▶ TASK OBJECTIVE: Go through the data underneath and copy every line exactly.

▶ INPUT DATA:
(** [recvfrom] takes the first datagram at the first instant there is one, within the time. *)
Lemma recvfrom_spec fuel port s :
  (exists k from data rest, (k <= fuel)%nat
     /\ (forall j, (j < k)%nat -> waiting port (ticks j s) = [])
     /\ waiting port (ticks k s) = (from, data) :: rest
     /\ recvfrom fuel port s
        = (set_inboxes (<[port := rest]> (inboxes (ticks k s))) (ticks k s),
           Ok (Some (from, take 1024 data))))
  \/ (forall j, (j <= fuel)%nat -> waiting port (ticks j s) = [])
     /\ recvfrom fuel port s = (ticks fuel s, Ok None).
Proof.
  revert s. induction fuel as [|fuel IH]; intros s.
  - cbn [recvfrom]. rewrite bind_get. destruct (waiting port s) as [|[from data] rest] eqn:Ew;
      unfold waiting in Ew; destruct (inboxes s !! port) as [[|[f d] r]|] eqn:Eb; cbn in Ew; try done.
    + right. split; [|done]. intros j Hj. replace j with O by lia. cbn. unfold waiting. by rewrite Eb.
    + right. split; [|done]. intros j Hj. replace j with O by lia. cbn. unfold waiting. by rewrite Eb.
    + left. injection Ew as -> -> ->. exists O, from, data, rest. split; [lia|].
      split; [lia|]. split; [by cbn; unfold waiting; rewrite Eb|done].
  - cbn [recvfrom]. rewrite bind_get. destruct (waiting port s) as [|[from data] rest] eqn:Ew.
    + assert (recvfrom (S fuel) port s = recvfrom fuel port (tick s)) as E.
      { cbn [recvfrom]. rewrite bind_get. unfold waiting in Ew.
        destruct (inboxes s !! port) as [[|[f d] r]|] eqn:Eb; cbn in Ew; done. }
      cbn [recvfrom] in E. rewrite bind_get in E. rewrite E.
      destruct (IH (tick s)) as [(k & from & data & rest & Hk & Hb & Hw & Er)|[Hb Er]].
      * left. exists (S k), from, data, rest. split; [lia|]. split; [|done].
        intros [|j] Hj; [done|]. apply Hb. lia.
      * right. split; [|done]. intros [|j] Hj; [done|]. apply Hb. lia.
    + left. exists O, from, data, rest. split; [lia|]. split; [lia|]. split; [done|].
      unfold waiting in Ew. destruct (inboxes s !! port) as [[|[f d] r]|]; try done.
      cbn in Ew. by injection Ew as -> -> ->.
Qed.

▶ EXERCISE OUTPUT:
(** [recvfrom] takes the first datagram at the first instant there is one, within the time. *)
Lemma recvfrom_spec fuel port s :
  (exists k from data rest, (k <= fuel)%nat
     /\ (forall j, (j < k)%nat -> waiting port (ticks j s) = [])
     /\ waiting port (ticks k s) = (from, data) :: rest
     /\ recvfrom fuel port s
        = (set_inboxes (<[port := rest]> (inboxes (ticks k s))) (ticks k s),
           Ok (Some (from, take 1024 data))))
  \/ (forall j, (j <= fuel)%nat -> waiting port (ticks j s) = [])
     /\ recvfrom fuel port s = (ticks fuel s, Ok None).
Proof.
  revert s. induction fuel as [|fuel IH]; intros s.
  - cbn [recvfrom]. rewrite bind_get. destruct (waiting port s) as [|[from data] rest] eqn:Ew;
      unfold waiting in Ew; destruct (inboxes s !! port) as [[|[f d] r]|] eqn:Eb; cbn in Ew; try done.
    + right. split; [|done]. intros j Hj. replace j with O by lia. cbn. unfold waiting. by rewrite Eb.
    + right. split; [|done]. intros j Hj. replace j with O by lia. cbn. unfold waiting. by rewrite Eb.
    + left. injection Ew as -> -> ->. exists O, from, data, rest. split; [lia|].
      split; [lia|]. split; [by cbn; unfold waiting; rewrite Eb|done].
  - cbn [recvfrom]. rewrite bind_get. destruct (waiting port s) as [|[from data] rest] eqn:Ew.
    + assert (recvfrom (S fuel) port s = recvfrom fuel port (tick s)) as E.
      { cbn [recvfrom]. rewrite bind_get. unfold waiting in Ew.
        destruct (inboxes s !! port) as [[|[f d] r]|] eqn:Eb; cbn in Ew; done. }
      cbn [recvfrom] in E. rewrite bind_get in E. rewrite E.
      destruct (IH (tick s)) as [(k & from & data & rest & Hk & Hb & Hw & Er)|[Hb Er]].
      * left. exists (S k), from, data, rest. split; [lia|]. split; [|done].
        intros [|j] Hj; [done|]. apply Hb. lia.
      * right. split; [|done]. intros [|j] Hj; [done|]. apply Hb. lia.
    + left. exists O, from, data, rest. split; [lia|]. split; [lia|]. split; [done|].
      unfold waiting in Ew. destruct (inboxes s !! port) as [[|[f d] r]|]; try done.
      cbn in Ew. by injection Ew as -> -> ->.
Qed.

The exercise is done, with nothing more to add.